REQUIRED ACTION -
Output the line containing "inversion Hf as" exactly. Do the same for every line after it through the end of the material, and output nothing else.

DATA EXTRACTS -
== Segment start ==
(* ===== verification/PyUuid.v ===== *)
(** * UUIDs

    The [uuid.UUID] operations the program uses: parsing, printing and the
    name-based [uuid5] with the SHA-1 it rests on.  Words are integers below
    2^32 and bytes integers below 256, wrap-around written out. *)

From S2P Require Import Prelude PyStr.

(** ** Parsing and printing *)

Definition hex_val (c : ascii) : option Z :=
  if in_range 48 57 c then Some (Z.of_N (code c) - 48)
  else if in_range 97 102 c then Some (Z.of_N (code c) - 87)
  else if in_range 65 70 c then Some (Z.of_N (code c) - 55)
  else None.

Definition hex_char (z : Z) : ascii :=
  ascii_of_N (Z.to_N (if z <? 10 then z + 48 else z + 87)).

(** The digits of [int(s, 16)]: single underscores may stand between digits. *)
Fixpoint int16_digits (l : list ascii) (after_digit : bool) (acc : Z) : option Z :=
  match l with
  | [] => if after_digit then Some acc else None
  | c :: l' =>
      match hex_val c with
      | Some v => int16_digits l' true (acc * 16 + v)
      | None => if bool_decide (c = "_"%char) && after_digit
                then int16_digits l' false acc else None
      end
  end.

Definition skip_underscore (l : list ascii) : list ascii :=
  match l with c :: l' => if bool_decide (c = "_"%char) then l' else l | [] => [] end.

Definition int16_prefix (l : list ascii) : list ascii :=
  match l with
  | z :: x :: l' =>
      if bool_decide (z = "0"%char) && (bool_decide (x = "x"%char) || bool_decide (x = "X"%char))
      then skip_underscore l' else l
  | _ => l
  end.

(** [int(s, 16)] for a string without a minus sign. *)
Definition py_int16 (l : list ascii) : option Z :=
  let l := rstrip_of is_space (lstrip_of is_space l) in
  let l := match l with c :: l' => if bool_decide (c = "+"%char) then l' else l | [] => [] end in
  int16_digits (int16_prefix l) false 0.

Definition is_brace (c : ascii) : bool := bool_decide (c = "{"%char) || bool_decide (c = "}"%char).

(** [UUID(s)]: the 128-bit integer, or [None] for [ValueError]. *)
Definition uuid_parse (s : string) : option Z :=
  let hex := str_replace "uuid:" EmptyString (str_replace "urn:" EmptyString s) in
  let hex := chars (str_replace "-" EmptyString (strip_of is_brace hex)) in
  if bool_decide (length hex = 32%nat) then py_int16 hex else None.

(** The low [n] hexadecimal digits, the most significant first. *)
Fixpoint hex_digits (n : nat) (z : Z) : list ascii :=
  match n with
  | O => []
  | S n' => hex_digits n' (z / 16) ++ [hex_char (z mod 16)]
  end.

(** [str(UUID(int=z))] *)
Definition uuid_str (z : Z) : string :=
  let h := hex_digits 32 z in
  of_chars (take 8 h ++ ["-"%char] ++ take 4 (drop 8 h) ++ ["-"%char] ++
            take 4 (drop 12 h) ++ ["-"%char] ++ take 4 (drop 16 h) ++ ["-"%char] ++ drop 20 h).

(** ** SHA-1 *)

Definition word32 (z : Z) : Z := z mod 2 ^ 32.
Definition add32 (a b : Z) : Z := word32 (a + b).
Definition rotl32 (n : Z) (z : Z) : Z :=
  Z.lor (word32 (Z.shiftl z n)) (Z.shiftr z (32 - n)).
Definition not32 (z : Z) : Z := 2 ^ 32 - 1 - z.

Definition be_bytes (n : nat) (z : Z) : list Z :=
  map (λ i, Z.shiftr z (8 * Z.of_nat i) mod 256) (rev (seq 0 n)).
Definition be_value (l : list Z) : Z := foldl (λ acc b, acc * 256 + b) 0 l.

Definition sha1_pad (l : list Z) : list Z :=
  let len := Z.of_nat (length l) in
  l ++ [128] ++ replicate (Z.to_nat ((55 - len) mod 64)) 0 ++ be_bytes 8 (8 * len).

Fixpoint sha1_words (fuel : nat) (l : list Z) : list Z :=
  match fuel, l with
  | S fuel', _ :: _ => be_value (take 4 l) :: sha1_words fuel' (drop 4 l)
  | _, _ => []
  end.

(** The message schedule, newest word first: 16 words extended to 80. *)
Fixpoint sha1_extend (n : nat) (w : list Z) : list Z :=
  match n with
  | O => w
  | S n' =>
      sha1_extend n'
        (rotl32 1 (Z.lxor (Z.lxor (nth 2 w 0) (nth 7 w 0)) (Z.lxor (nth 13 w 0) (nth 15 w 0))) :: w)
  end.

Record sha1_state := Sha1 { sa : Z; sb : Z; sc : Z; sd : Z; se : Z }.

Definition sha1_f (t : nat) (b c d : Z) : Z * Z :=
  if Nat.ltb t 20 then (Z.lor (Z.land b c) (Z.land (not32 b) d), 1518500249)
  else if Nat.ltb t 40 then (Z.lxor b (Z.lxor c d), 1859775393)
  else if Nat.ltb t 60 then (Z.lor (Z.land b c) (Z.lor (Z.land b d) (Z.land c d)), 2400959708)
  else (Z.lxor b (Z.lxor c d), 3395469782).

Fixpoint sha1_rounds (t : nat) (ws : list Z) (s : sha1_state) : sha1_state :=
  match ws with
  | [] => s
  | w :: ws' =>
      let '(f, k) := sha1_f t (sb s) (sc s) (sd s) in
      let tmp := add32 (add32 (add32 (rotl32 5 (sa s)) f) (add32 (se s) k)) w in
      sha1_rounds (S t) ws' (Sha1 tmp (sa s) (rotl32 30 (sb s)) (sc s) (sd s))
  end.

Fixpoint sha1_blocks (fuel : nat) (l : list Z) (s : sha1_state) : sha1_state :=
  match fuel, l with
  | S fuel', _ :: _ =>
      let w := rev (sha1_extend 64 (rev (sha1_words 16 (take 64 l)))) in
      let r := sha1_rounds 0 w s in
      sha1_blocks fuel' (drop 64 l)
        (Sha1 (add32 (sa s) (sa r)) (add32 (sb s) (sb r)) (add32 (sc s) (sc r))
              (add32 (sd s) (sd r)) (add32 (se s) (se r)))
  | _, _ => s
  end.

Definition sha1 (l : list Z) : list Z :=
  let p := sha1_pad l in
  let s := sha1_blocks (length p) p (Sha1 1732584193 4023233417 2562383102 271733878 3285377520) in
  concat (map (be_bytes 4) [sa s; sb s; sc s; sd s; se s]).

(** [s.encode("utf-8")] *)
Definition utf8_char (c : ascii) : list Z :=
  let z := Z.of_N (code c) in
  if z <? 128 then [z] else [192 + z / 64; 128 + z mod 64].
Definition utf8 (s : string) : list Z := concat (map utf8_char (chars s)).

(** [uuid5(ns, name)] *)
Definition uuid5 (ns : Z) (name : string) : Z :=
  let h := be_value (take 16 (sha1 (be_bytes 16 ns ++ utf8 name))) in
  let h := Z.lor (Z.ldiff h (Z.shiftl 49152 48)) (Z.shiftl 32768 48) in
  Z.lor (Z.ldiff h (Z.shiftl 61440 64)) (Z.shiftl 5 76).

Definition NAMESPACE_URL : Z := 143098242483405524118141958906375844040.

#[global] Arguments uuid5 : simpl never.
#[global] Arguments uuid_parse : simpl never.
#[global] Arguments uuid_str : simpl never.

Example uuid5_check :
  uuid_str (uuid5 NAMESPACE_URL "prism-agent:agent-run-sync") = "693e4766-c6d9-5eb9-a3ca-561a225a6f1f".
Proof. vm_compute. reflexivity. Qed.

Example uuid_parse_check :
  option_map uuid_str (uuid_parse "urn:uuid:{6BA7B811-9dad-11d1-80b4-00c04fd430c8}")
  = Some "6ba7b811-9dad-11d1-80b4-00c04fd430c8".
Proof. vm_compute. reflexivity. Qed.

(** ** Printing and parsing are inverse on 128-bit integers *)

Section roundtrip.
Definition is_hex (c : ascii) : Prop := is_Some (hex_val c) ∧ is_space c = false ∧
  c ≠ "+"%char ∧ c ≠ "-"%char ∧ c ≠ "_"%char ∧ c ≠ "x"%char ∧ c ≠ "X"%char ∧
  c ≠ "u"%char ∧ is_brace c = false.

Lemma hex_char_cases z : 0 ≤ z < 16 → is_hex (hex_char z) ∧ hex_val (hex_char z) = Some z.
Proof.
  intros Hz. assert (∃ n, z = Z.of_nat n ∧ (n < 16)%nat) as (n & -> & Hn).
  { exists (Z.to_nat z). lia. }
  do 16 (destruct n as [|n]; [repeat split; try done; vm_compute; eauto|]). lia.
Qed.

Lemma hex_digits_length n z : length (hex_digits n z) = n.
Proof. revert z. induction n as [|n IH]; intros z; simpl; [done|]. rw length_app IH /=. lia. Qed.

Lemma hex_digits_hex n z : Forall is_hex (hex_digits n z).
Proof.
  revert z. induction n as [|n IH]; intros z; simpl; [constructor|].
  apply Forall_app. split; [done|]. repeat constructor; apply hex_char_cases;
    apply Z.mod_pos_bound; lia.
Qed.

Lemma int16_digits_app l1 l2 b acc :
  Forall is_hex l1 → l1 ≠ [] →
  ∃ acc', int16_digits l1 b acc = Some acc' ∧
          int16_digits (l1 ++ l2) b acc = int16_digits l2 true acc'.
Proof.
  revert b acc. induction l1 as [|c l1 IH]; intros b acc Hf Hne; [done|].
  inversion Hf as [|?? [Hc _] Hf']; subst. destruct Hc as [v Hv]. simpl. rw Hv.
  destruct l1 as [|c' l1]; [simpl; eauto|]. by apply IH.
Qed.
== Segment end ==
WRITTEN SOLUTION -
  inversion Hf as [|?? [Hc _] Hf']; subst. destruct Hc as [v Hv]. simpl. rw Hv.
  destruct l1 as [|c' l1]; [simpl; eauto|]. by apply IH.
Qed.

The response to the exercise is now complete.